■ Data ■

(** * Step-size strategies of pyrl/agents/stepsizes.py

    A shallow embedding of the step-size algorithms and of the agent
    composer [genAdaptiveAgent].

    Numbers.  The source computes with numpy float64 values.  The code is
    embedded once, over an interface [Numeric] that lists the scalar
    operations the source uses.

    - [float]: Rocq's primitive binary64 numbers, on which the embedded
      code computes as numpy does, bit for bit, for [+ - * / sqrt abs] and
      the comparisons.  What is said about the numbers themselves is stated
      and proved on this instance; the facts it needs (the comparison
      laws, products with zero, [1 * x = x]) are derived from the IEEE 754
      specification of the primitive operations ([SpecFloat]).
    - Every instance: where a statement only says which operations are
      applied to what and in which order, it is proved for every scalar
      type, binary64 included.
    - [xreal]: the real numbers extended with [+inf], [-inf] and [NaN],
      with exact finite arithmetic.  It is the arithmetic without
      rounding or overflow; it is used for statements about the order of
      parameters, which rounding does not change, and to show that a
      defect does not come from rounding.

    A division of two Python floats raises [ZeroDivisionError] on a zero
    divisor, where numpy, and the instances, give [inf] or [NaN].  The
    scalar divisions of the source ([GHS], [McClains], [STC], [1.0/tau],
    [lecun_gamma/lecun_alpha]) have a divisor that is not zero wherever a
    theorem below goes through them: the statements assume it.

    Arrays.  A numpy array is a [shape] and its row-major [data];
    [flatten], [ravel] and [reshape] keep the data.  Elementwise operations
    are only meant for operands of one shape, which is what every caller in
    the source passes (numpy raises or broadcasts otherwise).  [numpy.dot]
    adds the products from left to right.

    Objects.  A strategy instance ([self]) is a record holding the fields
    of the base agent that the strategy reads ([alpha], [gamma], [traces],
    [weights]) next to the strategy's own fields; a method returns the
    updated record together with its result. *)

From stdpp Require Import gmap strings.
From Stdlib Require Import Reals Lra Floats Uint63 ZArith Lia.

■ Aim of the task ■
Restate the final lines of the listing above word for word, beginning at the line that contains "holding the fields".

■ Output for this exercise ■
    Objects.  A strategy instance ([self]) is a record holding the fields
    of the base agent that the strategy reads ([alpha], [gamma], [traces],
    [weights]) next to the strategy's own fields; a method returns the
    updated record together with its result. *)

From stdpp Require Import gmap strings.
From Stdlib Require Import Reals Lra Floats Uint63 ZArith Lia.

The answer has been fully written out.